# Requirements
- install python3.9
- install mysql server on Mac via homebrew `brew install mysql` (use chocolatey instead of brew for windows)
- start the mysql server `brew services start mysql`
- install the mysql python client `pip3 install sqlalchemy`
- run this notebook (e.g.: VSCode's jupyter extension)

# Links
- installing python3.9: https://www.python.org/downloads/
- installing homebrew: https://brew.sh/
- installing VSCode and the jupyter extension: https://marketplace.visualstudio.com/items?itemName=ms-toolsai.jupyter

# Imports

In [None]:
import pandas as pd
pd.options.mode.chained_assignment = None
import sqlalchemy #pymyql isnt supported by pandas.to_sql

# Extraction of Data from API's and CSV's

In [None]:
#EXTRACTION

collision_data = pd.read_csv("https://data.cityofnewyork.us/resource/h9gi-nx95.csv")
features = ["collision_id", "crash_time", "borough", "zip_code", "contributing_factor_vehicle_1", "contributing_factor_vehicle_2", "number_of_persons_injured", "number_of_persons_killed","crash_date"]
collision_data = collision_data.loc[:,features]
collision_data

In [None]:
uber_data = pd.read_csv("uber_nyc_enriched.csv")  
features = ["pickups", "spd", "vsb", "temp", "pcp01", "pcp06", "pcp24", "sd", "borough", "hday", "pickup_dt"]
uber_data = uber_data.loc[:,features]

uber_data.insert(0, "uber_id", [i for i in range(len(uber_data))])
uber_data

In [None]:
noise_incident_data = pd.read_csv("party_in_nyc.csv")  
features = ["Created Date", "Incident Zip", "Borough", "Location Type"]
noise_incident_data = noise_incident_data.loc[:,features]

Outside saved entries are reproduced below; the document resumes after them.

Lemma preprocess_image_bad_target_photo :
  wf_image photo /\
  fits_int (fst (im_size photo)) /\ fits_int (snd (im_size photo)) /\
  ~ (fits_int 0 /\ fits_int (2 ^ 31)) /\
  preprocess_image (pillow := small_pillow) (keras := rational_keras)
    photo (0, 2 ^ 31) true = inl OverflowError /\
  fits_int 0 /\ fits_int 224 /\ (0 < 1 \/ 224 < 1) /\
  preprocess_image (pillow := small_pillow) (keras := rational_keras)
    photo (0, 224) true = inl ValueError.
Proof.
  assert (Hfw : fits_int (fst (im_size photo))) by (unfold fits_int; simpl; lia).
  assert (Hfh : fits_int (snd (im_size photo))) by (unfold fits_int; simpl; lia).
  assert (Hover : ~ (fits_int 0 /\ fits_int (2 ^ 31)))
    by (unfold fits_int; intros [_ [_ H]]; lia).
  assert (H0 : fits_int 0) by (unfold fits_int; lia).
  assert (H224 : fits_int 224) by (unfold fits_int; lia).
  assert (Hlow : 0 < 1 \/ 224 < 1) by (left; lia).
  split; [exact photo_wf|]. split; [exact Hfw|]. split; [exact Hfh|].
  split; [exact Hover|].
  split; [exact (proj1 (preprocess_image_bad_target (pillow := small_pillow)
                          (keras := rational_keras) photo 0 (2 ^ 31) true
                          photo_wf Hfw Hfh) Hover)|].
  split; [exact H0|]. split; [exact H224|]. split; [exact Hlow|].
  exact (proj2 (preprocess_image_bad_target (pillow := small_pillow)
                  (keras := rational_keras) photo 0 224 true
                  photo_wf Hfw Hfh) H0 H224 Hlow).
Defined.
(** * SignalR hub protocol: framing, JSON hub protocol, hub connection and
      client-to-server streams

    A shallow embedding of
    - [jsonhubprotocol.go]   (JSONHubProtocol: ParseMessage, WriteMessage,
                              UnmarshalArgument, parseTextMessageFormat),
    - the earlier [JsonHubProtocol] over a [bytes.Buffer]
                             (ReadMessage, parseTextMessageFormat, WriteMessage),
    - [defaultHubConnection] (Start, IsConnected, Close, Receive and the
                              typed send operations),
    - [streamClient]         (buildChannelArgument, receiveStreamItem,
                              convertNumberToChannelType, receiveCompletionItem).

    Go values of type [interface{}] are modelled by the tagged union [any],
    [reflect.Type] by [gotype], byte slices by [list byte], Go maps by
    [gmap], io.Reader / Connection by the list of chunks the transport will
    deliver, and a panic by an explicit [Panic] outcome. *)

From Stdlib Require Import ZArith List Strings.Byte SpecFloat DecimalString.
From stdpp Require Import gmap strings list.
Import ListNotations.
Open Scope Z_scope.

(** ** Bytes and the record separator *)

Definition bytes := list byte.

(** ASCII 0x1E, written [30] in the source. *)
Definition RS : byte := x1e.

Definition zeros (n : nat) : bytes := repeat x00 n.
(** * Taskrunner: delivery workflow, service booking and offline queue

    A shallow embedding of the client code that drives the delivery
    life cycle (the driver's deliveries screen), of the booking handler
    of the service detail screen, and of the [useOfflineQueue] hook,
    together with the tables of the migrations they write to.

    Conventions.
    - A Supabase call is a [Request] value; the handlers run in a small
      state monad over the database, the request log and the oracle that
      says what happens to each request (reachable or not, server clock,
      the uuid the server would generate). Every request is made as the
      signed-in user: [auth.uid()] is the [user?.id] of the screen.
    - Tables are lists of rows. Primary keys, UNIQUE columns, CHECK
      constraints, column defaults and the [updated_at] triggers of the
      migrations are part of the model, and so are the row-level-security
      policies of [deliveries], which decide what an update or a select
      of the deliveries screen reaches. The policies of the other tables
      admit every request the modelled handlers send under their guards
      (the payload's [driver_id] or [client_id] is the caller's id) and
      are left out, as are foreign keys.
    - A number of the request body is a decimal literal; a [decimal]
      column keeps it rounded to the column's scale, as a fixed-point
      integer.
    - The actions of the offline queue are objects in a store, and the
      arrays hold references to them, so that the in-place update of
      [retryCount] is seen through every array that holds the action.
      The hook is a transition system whose steps are the stretches of
      code between two [await]s, so that calls in flight interleave. *)

From Stdlib Require Import String ZArith List Bool Arith Lia DecimalString Sorted.
Import ListNotations.
Open Scope string_scope.
Open Scope list_scope.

noise_incident_data.insert(0, "incident_id", [i for i in range(len(noise_incident_data))])
noise_incident_data

# Transformation of Data

In [None]:
#drop NaN
collision_data.dropna(inplace=True)

#Concatenate crash_time and crash_date into one column, convert to proper SQL date-time format, and drop the crash_time column

collision_data['crash_date'] = collision_data['crash_date'].str[:10]
collision_data['crash_date'] = collision_data['crash_date'] + ' ' +  collision_data['crash_time']
collision_data['crash_date'] = pd.to_datetime(collision_data['crash_date'], format='%Y-%m-%d %H:%M')
del collision_data['crash_time']

#change data types
collision_data.dtypes
collision_data['collision_id'] = collision_data['collision_id'].astype(int)
collision_data['borough'] = collision_data['borough'].astype(str)
collision_data['zip_code'] = collision_data['zip_code'].astype(int)
collision_data['contributing_factor_vehicle_1'] = collision_data['contributing_factor_vehicle_1'].astype(str)
collision_data['contributing_factor_vehicle_2'] = collision_data['contributing_factor_vehicle_2'].astype(str)
collision_data['number_of_persons_injured'] = collision_data['number_of_persons_injured'].astype(int)
collision_data['number_of_persons_killed'] = collision_data['number_of_persons_killed'].astype(int)

collision_data

In [None]:
collision_data.columns

In [None]:
#remove unnecessary value in borough
noise_incident_data.Borough.unique()
noise_incident_data = noise_incident_data[noise_incident_data.Borough != 'Unspecified']

#change data types
noise_incident_data.dtypes
noise_incident_data['incident_id'] = noise_incident_data['incident_id'].astype(int)
noise_incident_data['Incident Zip'] = noise_incident_data['Incident Zip'].astype(float)
noise_incident_data['Borough'] = noise_incident_data['Borough'].astype(str)
noise_incident_data['Location Type'] = noise_incident_data['Location Type'].astype(str)
noise_incident_data['Created Date'] = pd.to_datetime(noise_incident_data['Created Date'], format = '%Y-%m-%d %H:%M:%S')





In [None]:
noise_incident_data

In [None]:
#Convert to date time
uber_data['pickup_dt'] = pd.to_datetime(uber_data['pickup_dt'], format = '%m/%d/%y %H:%M') #1/1/15 1:00

#remove NaN values
uber_data.dropna(inplace=True)

#remove unnecessary boroughs
uber_data.borough.unique()
uber_data = uber_data[uber_data.borough != 'EWR']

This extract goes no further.